Collected data
(* ===== verification/ArrowModel.v ===== *)
(** * An instance of the Arrow interface

    Concrete arrays, batches and an IPC encoding that satisfy [ArrowLaws], so that
    the laws are known to be consistent and statements about segments can be
    applied to concrete batches.  It stands in for the Arrow crates only there. *)
From S2P Require Import Prelude Bytes Files Arrow.
Export Arrow.

Local Open Scope Z_scope.
Set Warnings "-register-all".

Module ArrowModel.

(** ** Serialization of types and values *)

Definition type_leaf : Type := (string * bool * list (string * string)) + Z.

Fixpoint type_tree (t : DataType) : gen_tree type_leaf :=
  let field_tree f := GenNode 0 [GenLeaf (inl (name f, nullable f, metadata f)); type_tree (data_type f)] in
  match t with
  | Int8 => GenNode 0 [] | Int16 => GenNode 1 [] | Int32 => GenNode 2 [] | Int64 => GenNode 3 []
  | UInt8 => GenNode 4 [] | UInt16 => GenNode 5 [] | UInt32 => GenNode 6 [] | UInt64 => GenNode 7 []
  | FixedSizeBinary n => GenNode 8 [GenLeaf (inr n)]
  | Dictionary k v => GenNode 9 [type_tree k; type_tree v]
  | Struct l => GenNode 10 (map field_tree l)
  | ListType f => GenNode 11 [field_tree f]
  | OtherType n l => GenNode 12 (GenLeaf (inr n) :: map field_tree l)
  end.

Fixpoint tree_type (t : gen_tree type_leaf) : DataType :=
  let tree_field t :=
    match t with
    | GenNode _ [GenLeaf (inl (n, b, m)); t'] => mkField n (tree_type t') b m
    | _ => mkField EmptyString Int8 false []
    end in
  match t with
  | GenNode 1 _ => Int16 | GenNode 2 _ => Int32 | GenNode 3 _ => Int64
  | GenNode 4 _ => UInt8 | GenNode 5 _ => UInt16 | GenNode 6 _ => UInt32 | GenNode 7 _ => UInt64
  | GenNode 8 [GenLeaf (inr n)] => FixedSizeBinary n
  | GenNode 9 [k; v] => Dictionary (tree_type k) (tree_type v)
  | GenNode 10 l => Struct (map tree_field l)
  | GenNode 11 [f] => ListType (tree_field f)
  | GenNode 12 (GenLeaf (inr n) :: l) => OtherType n (map tree_field l)
  | _ => Int8
  end.

Lemma tree_type_tree t : tree_type (type_tree t) = t.
Proof.
  induction t as [t IH] using DataType_nested_ind. destruct t as [| | | | | | | |n|k v|l|f|n l]; simpl; try done.
  - by destruct IH as [-> ->].
  - f_equal. rewrite map_map. induction IH as [|f l Hf _ IHl]; simpl; [done|]. rewrite IHl, Hf. by destruct f.
  - rewrite IH. by destruct f.
  - f_equal. rewrite map_map. induction IH as [|f l Hf _ IHl]; simpl; [done|]. rewrite IHl, Hf. by destruct f.
Qed.

#[global] Instance DataType_countable : Countable DataType := inj_countable' type_tree tree_type tree_type_tree.

Definition field_tuple (f : Field) : string * DataType * bool * list (string * string) :=
  (name f, data_type f, nullable f, metadata f).

Definition tuple_field (p : string * DataType * bool * list (string * string)) : Field :=
  let '(n, t, b, m) := p in mkField n t b m.

#[global] Instance Field_countable : Countable Field.
Proof. refine (inj_countable' field_tuple tuple_field _). by intros []. Defined.

#[global] Instance Schema_countable : Countable Schema.
Proof.
  refine (inj_countable' (λ s, (fields s, schema_metadata s)) (λ p, mkSchema p.1 p.2) _). by intros [].
Defined.

Fixpoint value_tree (v : Value) : gen_tree (Z + list Z) :=
  match v with
  | Null => GenNode 0 []
  | Int z => GenLeaf (inl z)
  | Scalar b => GenLeaf (inr b)
  | Tuple l => GenNode 1 (map value_tree l)
  | Seq l => GenNode 2 (map value_tree l)
  end.

Fixpoint tree_value (t : gen_tree (Z + list Z)) : Value :=
  match t with
  | GenLeaf (inl z) => Int z
  | GenLeaf (inr b) => Scalar b
  | GenNode 1 l => Tuple (map tree_value l)
  | GenNode 2 l => Seq (map tree_value l)
  | _ => Null
  end.

Lemma tree_value_tree v : tree_value (value_tree v) = v.
Proof.
  revert v. fix IH 1. intros [|z|b|l|l]; simpl; [reflexivity..| |]; f_equal; rewrite map_map;
    induction l as [|v l IHl]; simpl; [reflexivity|by rewrite IH, IHl|reflexivity|by rewrite IH, IHl].
Qed.

#[global] Instance Value_eq_dec : EqDecision Value.
Proof.
  refine (λ v w, cast_if (decide (value_tree v = value_tree w))); [|by intros ->].
  by rewrite <-(tree_value_tree v), <-(tree_value_tree w), e.
Defined.

#[global] Instance Value_countable : Countable Value := inj_countable' value_tree tree_value tree_value_tree.

(** ** Arrays *)

Inductive Arr :=
  | Plain (t : DataType) (values : list Value)
  | Dict (key : DataType) (keys : list (option Z)) (values : Arr)
  | StructArr (fs : list Field) (children : list Arr) (nulls : option (list bool)) (n : nat)
  | ListArr (fs : list Field) (rows : list (list (list Z))).

Definition arr_leaf : Type :=
  (DataType * list Value) + (DataType * list (option Z)) + (list Field * option (list bool) * nat)
  + (list Field * list (list (list Z))).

[Task to complete]:
Within these records, how many lines include the word "Lemma"? The reply should be that number alone.

[Response for this exercise]:
2